An August 27 Carroll County Times editorial took the State and local governments to task for an alleged lack of transparency and called for the creation of a board or ombudsman to oversee public information requests.  Citing the State’s health exchange and the University System of Maryland’s Board of Regents’ Big 10 decision, the Times opined that the recent establishment of the Council on Open Data was only the first step in getting state agencies to comply with existing open records laws.  The Times editorial was also critical of the position of the Carroll County Commissioners that the recipient names for certain email distribution lists were not public information.

But secrecy in government goes much deeper than [the health care exchange and Board of Regents] illustrations. Governments and agencies at all levels for years have employed a range of tactics, from ignoring requests to making absurd claims about the cost of retrieving the information, in their efforts to keep secrets.

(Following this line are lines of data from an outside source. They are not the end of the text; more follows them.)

(** * The pruned block dispatcher of chain/pruned_block_dispatcher.go

    A shallow embedding of the dispatcher: the peer filter, the request
    registry with its getdata batching, the response validator, the peer
    pool, and the facade's constructor.  The dispatcher struct is a record,
    its maps are finite maps, the channels handed to callers live in a heap
    indexed by allocation order, and the goroutines are the moves of a step
    relation. *)

From Stdlib Require Import ZArith Lia Ascii String List Bool.
From stdpp Require Import base tactics option numbers list strings gmap sets fin_maps.

(** ** Results of fallible code *)

(** A Go call either returns a value, returns a non-nil error, or panics
    (a run-time error such as an index out of range). *)
Inductive outcome (E A : Type) : Type :=
| Ok (a : A)
| Err (e : E)
| Panic.
Arguments Ok {E A} a.
Arguments Err {E A} e.
Arguments Panic {E A}.

Definition is_Ok {E A} (o : outcome E A) : Prop :=
  match o with Ok _ => True | _ => False end.

(** ** encoding/hex and encoding/binary, as far as filterPeers uses them *)

Module hex.

Inductive error :=
| InvalidByteError (c : ascii)
| ErrLength.
Lemma step_coherent now i w : coherent w -> coherent (step now i w).
Proof.
  unfold coherent, getStatus. intros (Hwd & Hlis & Hact & Hsid & Hlrt).
  destruct i.
  all: crush_controller.
  all: repeat match goal with
         | H : isRecognizing (manager _) = _ |- _ => rewrite H in *
         | H : watchdogTimer (manager _) = _ |- _ => rewrite H in *
         end.
  all: intuition congruence.
Qed.

Lemma construct_coherent supported random language maxTextLines born :
  coherent (construct supported random language maxTextLines born).
Proof. destruct supported; repeat split; discriminate. Qed.

(** X8.  In every world the controller can reach, its flags and what it has
    published agree: the watchdog interval is live exactly when the
    controller is recognizing (so [getStatus()] reports [hasWatchdog] and
    [isRecognizing] alike), the published [isListening] is the internal
    [isRecognizing], a recognizing controller has published [isActive],
    the published [sessionId] is the internal one, and the published
    [lastResultTime] is never written. *)
Theorem controller_coherent supported random language maxTextLines born
    history :
  let w := run history
             (construct supported random language maxTextLines born) in
  status_hasWatchdog (getStatus w) = status_isRecognizing (getStatus w)
  /\ isListening (recognitionState (store w)) = isRecognizing (manager w)
  /\ (isRecognizing (manager w) = true ->
      isActive (recognitionState (store w)) = true)
  /\ rec_sessionId (recognitionState (store w)) = sessionId (manager w)
  /\ rec_lastResultTime (recognitionState (store w)) = 0.
Proof.
  apply (run_invariant coherent); [apply step_coherent|].
  apply construct_coherent.
Qed.

(** ** The engine handle *)

Lemma step_handle_attached now i w :
  handle_attached w -> handle_attached (step now i w).
Proof.
  unfold handle_attached. intros (Hin & Hlt).
  destruct w as [[rec isRec sid wd lrt sst ec pt ms cfg]
                   st ts nh tr sup cons hs rg dr].
  simpl in *.
  destruct i.
  all: crush_controller.
  all: try (destruct rec as [?|]; simpl in *).
  all: split;
    [ intros e' He'; simplify_eq; simpl;
      try match goal with
          | H : forall e, Some ?x = Some e -> _ |- _ =>
              pose proof (H _ eq_refl)
          end;
      first [ solve [eauto] | set_solver ]
    | intros inst' Hi; set_unfold in Hi;
      repeat match goal with
             | H : _ \/ _ |- _ => destruct H
             | H : _ /\ _ |- _ => destruct H
             end;
      subst; try lia;
      match goal with
      | H : forall inst, _ -> (_ < _)%nat, Hi : _ ∈ _ |- _ =>
          pose proof (H _ Hi); lia
      end ].
Qed.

And while the decisions of the state’s Open Meetings Compliance Board highlight many of the most common ways that public bodies try to avoid scrutiny, the state has no similar board or ombudsman to oversee agencies that deliberately block records requests. The result is that people wanting the information have to embark on long and costly legal battles, such as the battle that the Times engaged in along with several other media organizations when our board of county commissioners tried unsuccessfully to keep their email distribution lists secret.

The Council on Open Data’s first priority should be getting state agencies to comply with existing open records laws.